Exercise data Block Start

(** The whole list. *)
Lemma handed_readable {fw : Type} `{HB : BootServices fw} (M : machine (fw := fw)) file xv6_compat descs pm h rsdp ds ext vs v d :
  handed_ok M file xv6_compat descs pm h rsdp ds ext vs v d ->
  let l := rsdp :: (pci_view <$> ds) ++ ext ++ v :: vs in
  Forall pcid_ok l /\ Forall mrng_ok l /\ devices l = snd <$> ds.
Proof.
  intros H l. destruct (ho_rsdp _ _ _ _ _ _ _ _ _ _ _ _ H) as (a & r & sz & -> & _).
  destruct (ho_marks _ _ _ _ _ _ _ _ _ _ _ _ H) as (Et & _).
  destruct (some_mrng_pcid ext (Forall2_some_mrng _ _ (ho_ext _ _ _ _ _ _ _ _ _ _ _ _ H))) as (X1 & X2 & X3).
  destruct (ho_base _ _ _ _ _ _ _ _ _ _ _ _ H) as (base & Hbase & _).
  destruct (some_mrng_pcid vs (Forall2_some_mrng _ _ Hbase)) as (Y1 & Y2 & Y3).
  destruct (pci_views_data ds) as (Z1 & Z2 & Z3).
  assert (V1 : pcid_ok v) by (intros E; by rewrite Et in E). assert (V2 : mrng_ok v) by (intros E; by rewrite Et in E).
  assert (Dv : pcid_data v = []) by (unfold pcid_data; by rewrite Et).
  split_and!.
  - constructor; [by intros E|]. apply Forall_app_2; [done|]. apply Forall_app_2; [done|]. by constructor.
  - constructor; [by intros E|]. apply Forall_app_2; [done|]. apply Forall_app_2; [done|]. by constructor.
  - unfold l. change (rsdp_node a r sz :: ?x) with ([rsdp_node a r sz] ++ x).
    change (v :: vs) with ([v] ++ vs). rewrite !devices_app, X3, Y3, Z3.
    change (devices [v]) with (pcid_data v ++ []).
    change (devices [rsdp_node a r sz]) with (@nil bdat_pci_dev_t). rewrite Dv. cbn [app]. by rewrite app_nil_r.
Qed.

(** ** The memory map of the list *)

Lemma mranges_app l1 l2 : mranges (l1 ++ l2) = mranges l1 ++ mranges l2.
Proof. unfold mranges. by rewrite fmap_app, join_app. Qed.

Lemma mranges_mrng vs es : Forall2 is_mrng vs es -> mranges vs = zip (v_addr <$> vs) es.
Proof.
  induction 1 as [|v e vs es Hv _ IH]; [done|].
  change (mranges (v :: vs)) with (mrng_data v ++ mranges vs). by rewrite (proj2 (is_mrng_data v e Hv)), IH.
Qed.

Lemma mranges_pci ds : mranges (pci_view <$> ds) = [].
Proof. induction ds as [|p ds IH]; [done|exact IH]. Qed.

(** Addresses of nodes that are different and in base memory are not many. *)
Lemma low_addrs_few (l : list Z) : NoDup l -> Forall (fun a => 0 <= a < BMEM_MAX_ADDR) l -> Z.of_nat (length l) <= 2 ^ 24.
Proof.
  intros Hnd Hl. assert (Hsub : l ⊆+ seqZ 0 BMEM_MAX_ADDR).
  { apply NoDup_submseteq; [done|]. intros a Ha. rewrite Forall_forall in Hl. specialize (Hl a Ha). apply elem_of_seqZ. lia. }
  apply submseteq_length in Hsub. rewrite length_seqZ in Hsub. unfold BMEM_MAX_ADDR in Hsub. lia.
Qed.

Definition bdat_apart (d e : bdat_mem_range_t) : Prop := apart (of_bdat d) (of_bdat e).

Definition bdat_ok (d : bdat_mem_range_t) : Prop := mr_len d = 0 \/ range_ok (of_bdat d).

(** Ranges at or above 1 MiB, of different memory each, and ranges below of which those of the
    firmware are not RAM. *)
Lemma ext_range_high d e : e ∈ ext_range d ->
  BMEM_MAX_ADDR <= mr_start e /\ PhysicalStart d <= mr_start e /\ 0 < mr_len e /\
  mr_start e + mr_len e <= PhysicalStart d + NumberOfPages d * EFI_PAGE_SIZE.
Proof.
  unfold ext_range, bmem_range.
  set (n := Z.max 0 _). destruct (Z.eqb_spec n 0) as [|Hn]; [by intros ?%not_elem_of_nil|].
  intros ->%list_elem_of_singleton. cbn [mr_start mr_len]. unfold n in *. lia.
Qed.

Lemma uefi_range_low d e : ext_desc_ok d -> e ∈ uefi_range d ->
  0 <= mr_start e /\ 0 < mr_len e /\ mr_start e + mr_len e <= BMEM_MAX_ADDR /\ mr_e820_type e <> E820_RAM.
Proof.
  intros (H1 & H2 & H3). unfold uefi_range. destruct (Z.geb_spec (PhysicalStart d) BMEM_MAX_ADDR); [by intros ?%not_elem_of_nil|].
  destruct (freed_on_exit (Type_ d)); [by intros ?%not_elem_of_nil|].
  pose proof (wrap_range 64 (NumberOfPages d * EFI_PAGE_SIZE) ltac:(lia)).
  destruct (Z.eqb_spec (u64 (NumberOfPages d * EFI_PAGE_SIZE)) 0); [by intros ?%not_elem_of_nil|].
  intros ->%list_elem_of_singleton. cbn [mr_start mr_len mr_e820_type]. split_and!; [lia|lia|lia|].
  unfold e820_type_of, E820_RAM, E820_ACPI, E820_NVS, E820_PMEM, E820_RESERVED. by destruct (Type_ d).
Qed.

Section map.
Context (descs : list mem_desc) (base : list bdat_mem_range_t).
Hypothesis Hok : Forall ext_desc_ok descs.
Hypothesis Hapart : StronglySorted desc_apart descs.
Hypothesis Hbase : in_order 0 base.

Let ranges : list bdat_mem_range_t := mjoin (ext_range <$> descs) ++ mjoin (uefi_range <$> descs) ++ base.

Lemma in_ext e : e ∈ mjoin (ext_range <$> descs) -> exists d, ext_desc_ok d /\ d ∈ descs /\ e ∈ ext_range d.
Proof.
  intros (l & He & (d & -> & Hd)%list_elem_of_fmap)%list_elem_of_join. exists d. rewrite Forall_forall in Hok. auto.
Qed.

Lemma in_uefi e : e ∈ mjoin (uefi_range <$> descs) -> exists d, ext_desc_ok d /\ e ∈ uefi_range d.
Proof.
  intros (l & He & (d & -> & Hd)%list_elem_of_fmap)%list_elem_of_join. exists d. rewrite Forall_forall in Hok. auto.
Qed.

Lemma handed_ranges_ok : Forall bdat_ok ranges.
Proof.
  apply Forall_forall. intros e [He|[He|He]%elem_of_app]%elem_of_app; unfold bdat_ok, range_ok, range_end; cbn.
  - destruct (in_ext e He) as (d & (_ & _ & Hd) & _ & H). destruct (ext_range_high d e H) as (? & ? & ? & ?). zsolve.
  - destruct (in_uefi e He) as (d & Hd & H). destruct (uefi_range_low d e Hd H) as (? & ? & ? & ?). zsolve.
  - destruct Hbase as [_ Hl]. rewrite Forall_forall in Hl. destruct (Hl e He) as (? & ? & ?). zsolve.
Qed.

Lemma handed_ranges_apart : StronglySorted bdat_apart ranges.
Proof.
  unfold ranges. apply StronglySorted_app; split_and!; [| |apply StronglySorted_app; split_and!].
  - intros x y Hx Hy. left. destruct (in_ext x Hx) as (d & _ & _ & H). destruct (ext_range_high d x H) as (? & ? & ? & ?).
    assert (Hlow : mr_start y + mr_len y <= BMEM_MAX_ADDR).
    { apply elem_of_app in Hy as [Hy|Hy].
      - destruct (in_uefi y Hy) as (e & He & H'). by destruct (uefi_range_low e y He H') as (? & ? & ? & ?).
      - destruct Hbase as [_ Hl]. rewrite Forall_forall in Hl. by destruct (Hl y Hy) as (? & ? & ?). }
    unfold disjoint_ranges. cbn. lia.
  - apply (sorted_mjoin desc_apart); [| |exact Hapart].
    + intros d. unfold ext_range, bmem_range. destruct (_ =? 0); repeat constructor.
    + intros d e x y Hde Hx Hy. left. destruct (ext_range_high d x Hx) as (? & ? & ? & ?), (ext_range_high e y Hy) as (? & ? & ? & ?).
      unfold desc_apart, disjoint_ranges in *. cbn. lia.
  - intros x y Hx Hy. right. destruct (in_uefi x Hx) as (d & Hd & H). destruct (uefi_range_low d x Hd H) as (? & ? & ? & ?).
    destruct Hbase as [_ Hl]. rewrite Forall_forall in Hl. destruct (Hl y Hy) as (? & ? & ?).
    unfold both_low, range_end. cbn. tauto.
  - apply sorted_all. intros x y Hx Hy. right. destruct (in_uefi x Hx) as (d & Hd & H), (in_uefi y Hy) as (e & He & H').
    destruct (uefi_range_low d x Hd H) as (? & ? & ? & ?), (uefi_range_low e y He H') as (? & ? & ? & ?).
    unfold both_low, range_end. cbn. tauto.
  - destruct Hbase as [Hs _]. eapply sorted_impl; [|exact Hs]. intros x y Hxy. left. unfold range_after, disjoint_ranges in *. cbn. lia.
Qed.
End map.

Lemma params_of m es :
  m.*2 = es -> Forall bdat_ok es -> StronglySorted bdat_apart es -> NoDup m.*1 -> Z.of_nat (length m) <= 2 ^ 24 ->
  params_ok m.
Proof.
  intros <- Hok Hs Hnd Hl. split; [|by apply sorted_map_filter|done|done].
  apply Forall_fmap, Forall_forall. intros d Hd. apply list_elem_of_In, filter_In in Hd as [Hd Hz].
  rewrite Forall_forall in Hok. destruct (Hok d ltac:(by apply list_elem_of_In)) as [E|?]; [by rewrite E in Hz|done].
Qed.

Lemma zip_pair {A B} (l : list A) (k : list B) : length l = length k -> (zip l k).*1 = l /\ (zip l k).*2 = k.
Proof. intros H. split; [apply fst_zip|apply snd_zip]; lia. Qed.

(** Stage 2 can work with the memory map that stage 1 passes on. *)
Lemma handed_memory_ok {fw : Type} `{HB : BootServices fw} (M : machine (fw := fw)) file xv6_compat descs pm h rsdp ds ext vs v d :
  handed_ok M file xv6_compat descs pm h rsdp ds ext vs v d ->
  Forall ext_desc_ok descs -> StronglySorted desc_apart descs ->
  memory_ok (rsdp :: (pci_view <$> ds) ++ ext ++ v :: vs).
Proof.
  intros H Hok Hap. split; [by eapply handed_readable|].
  destruct (ho_rsdp _ _ _ _ _ _ _ _ _ _ _ _ H) as (a & r & sz & -> & _).
  destruct (ho_marks _ _ _ _ _ _ _ _ _ _ _ _ H) as (Et & _ & Hgap & Hmark & Hkib).
  destruct (ho_base _ _ _ _ _ _ _ _ _ _ _ _ H) as (base & Hvs & Hbase).
  pose proof (ho_ext _ _ _ _ _ _ _ _ _ _ _ _ H) as Hext.
  destruct (zip_pair (v_addr <$> ext) _ (eq_trans (length_fmap _ _) (Forall2_length _ _ _ Hext))) as [X1 X2].
  destruct (zip_pair (v_addr <$> vs) _ (eq_trans (length_fmap _ _) (Forall2_length _ _ _ Hvs))) as [Y1 Y2].
  assert (E : mranges (rsdp_node a r sz :: (pci_view <$> ds) ++ ext ++ v :: vs) =
    zip (v_addr <$> ext) (mjoin (ext_range <$> descs)) ++ zip (v_addr <$> vs) (mjoin (uefi_range <$> descs) ++ base)).
  { change (mranges (?x :: ?l)) with (mrng_data x ++ mranges l). rewrite !mranges_app, mranges_pci.
    change (mranges (v :: vs)) with (mrng_data v ++ mranges vs). rewrite (mranges_mrng _ _ Hext), (mranges_mrng _ _ Hvs).
    unfold mrng_data. by rewrite Et. }
  pose proof (lseg_NoDup _ _ _ (ho_list _ _ _ _ _ _ _ _ _ _ _ _ H)) as Hnd.
  rewrite fmap_cons, !fmap_app, fmap_cons in Hnd.
  assert (Hsub : (v_addr <$> ext) ++ (v_addr <$> vs) `sublist_of`
    v_addr (rsdp_node a r sz) :: (v_addr <$> (pci_view <$> ds)) ++ (v_addr <$> ext) ++ v_addr v :: (v_addr <$> vs)).
  { apply sublist_cons, sublist_inserts_l, sublist_app; [done|]. by apply sublist_cons. }
  assert (Hnd' : NoDup ((v_addr <$> ext) ++ (v_addr <$> vs))) by (by eapply sublist_NoDup).
  apply (params_of _ (mjoin (ext_range <$> descs) ++ mjoin (uefi_range <$> descs) ++ base)); rewrite ?E.
  - by rewrite fmap_app, X2, Y2.
  - by apply handed_ranges_ok.
  - by apply handed_ranges_apart.
  - by rewrite fmap_app, X1, Y1.
  - rewrite <- (length_fmap fst), fmap_app, X1, Y1. apply low_addrs_few; [done|].
    assert (Hlow : forall x, some_mrng x -> x ∈ ext ++ vs -> 0 <= v_addr x < BMEM_MAX_ADDR).
    { intros x (dx & _ & Hsz & _) Hx.
      destruct (ho_low _ _ _ _ _ _ _ _ _ _ _ _ H x) as [L1 L2]; [set_solver|]. rewrite Hsz in L2.
      unfold sizeof_bparm_t, sizeof_bdat_mem_range_t in L2. zsolve. }
    assert (Hsome : Forall some_mrng (ext ++ vs)) by (apply Forall_app_2; by eapply Forall2_some_mrng).
    rewrite <- fmap_app. apply Forall_fmap, Forall_forall. intros x Hx. rewrite Forall_forall in Hsome.
    apply list_elem_of_In in Hx. apply (Hlow x); [by apply Hsome, list_elem_of_In|by apply list_elem_of_In].
Qed.

(** ** The contract *)

(** Memory that neither [run_stage2] nor [rm16_init] writes to, if it is below 1 MiB. *)
Definition untouched (I : rm16_image) (cs ds a n : Z) : Prop :=
  LOW_AREA <= a /\ disjoint_ranges a n (16 * cs) (etext16 I) /\ disjoint_ranges a n (16 * ds) (end16 I).

(** The call of an option ROM at its entry point; the image is in memory. *)
Definition good_call (I : rm16_image) (cs dseg : Z) (pm : phys) (ds : list bdat_pci_dev_t) (e : s2_ev) : Prop :=
  exists d, d ∈ ds /\ e = rom_call d /\ 0 < rimg_seg d /\
    (untouched I cs dseg (16 * rimg_seg d) (rimg_sz d) ->
     callable (region pm (16 * rimg_seg d) (rimg_sz d)) (rimg_sz d)).

Lemma good_calls I cs dseg pm pm' ds b :
  Forall (rom_in_place pm) ds ->
  (forall a n, a + n <= BMEM_MAX_ADDR -> untouched I cs dseg a n -> region pm' a n = region pm a n) ->
  Forall (good_call I cs dseg pm' ds) (rom_calls b ds).
Proof.
  intros Hr Hsame. apply Forall_forall. intros e He. unfold rom_calls in He.
  apply list_elem_of_fmap in He as (d & -> & Hd). apply list_elem_of_In, filter_In in Hd as [Hd Hc].
  apply list_elem_of_In in Hd. rewrite Forall_forall in Hr. apply andb_true_iff in Hc as [_ Hc].
  destruct (Hr d Hd) as [E|(H1 & H2 & H3)]; [by rewrite E in Hc|]. exists d. split_and!; try done.
  intros Hu. by rewrite Hsame.
Qed.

Exercise data Block End

Send back, unchanged, every line of the records from the one with "- by apply handed_ranges_apart." through the last.

  - by apply handed_ranges_apart.
  - by rewrite fmap_app, X1, Y1.
  - rewrite <- (length_fmap fst), fmap_app, X1, Y1. apply low_addrs_few; [done|].
    assert (Hlow : forall x, some_mrng x -> x ∈ ext ++ vs -> 0 <= v_addr x < BMEM_MAX_ADDR).
    { intros x (dx & _ & Hsz & _) Hx.
      destruct (ho_low _ _ _ _ _ _ _ _ _ _ _ _ H x) as [L1 L2]; [set_solver|]. rewrite Hsz in L2.
      unfold sizeof_bparm_t, sizeof_bdat_mem_range_t in L2. zsolve. }
    assert (Hsome : Forall some_mrng (ext ++ vs)) by (apply Forall_app_2; by eapply Forall2_some_mrng).
    rewrite <- fmap_app. apply Forall_fmap, Forall_forall. intros x Hx. rewrite Forall_forall in Hsome.
    apply list_elem_of_In in Hx. apply (Hlow x); [by apply Hsome, list_elem_of_In|by apply list_elem_of_In].
Qed.

(** ** The contract *)

(** Memory that neither [run_stage2] nor [rm16_init] writes to, if it is below 1 MiB. *)
Definition untouched (I : rm16_image) (cs ds a n : Z) : Prop :=
  LOW_AREA <= a /\ disjoint_ranges a n (16 * cs) (etext16 I) /\ disjoint_ranges a n (16 * ds) (end16 I).

(** The call of an option ROM at its entry point; the image is in memory. *)
Definition good_call (I : rm16_image) (cs dseg : Z) (pm : phys) (ds : list bdat_pci_dev_t) (e : s2_ev) : Prop :=
  exists d, d ∈ ds /\ e = rom_call d /\ 0 < rimg_seg d /\
    (untouched I cs dseg (16 * rimg_seg d) (rimg_sz d) ->
     callable (region pm (16 * rimg_seg d) (rimg_sz d)) (rimg_sz d)).

Lemma good_calls I cs dseg pm pm' ds b :
  Forall (rom_in_place pm) ds ->
  (forall a n, a + n <= BMEM_MAX_ADDR -> untouched I cs dseg a n -> region pm' a n = region pm a n) ->
  Forall (good_call I cs dseg pm' ds) (rom_calls b ds).
Proof.
  intros Hr Hsame. apply Forall_forall. intros e He. unfold rom_calls in He.
  apply list_elem_of_fmap in He as (d & -> & Hd). apply list_elem_of_In, filter_In in Hd as [Hd Hc].
  apply list_elem_of_In in Hd. rewrite Forall_forall in Hr. apply andb_true_iff in Hc as [_ Hc].
  destruct (Hr d Hd) as [E|(H1 & H2 & H3)]; [by rewrite E in Hc|]. exists d. split_and!; try done.
  intros Hu. by rewrite Hsame.
Qed.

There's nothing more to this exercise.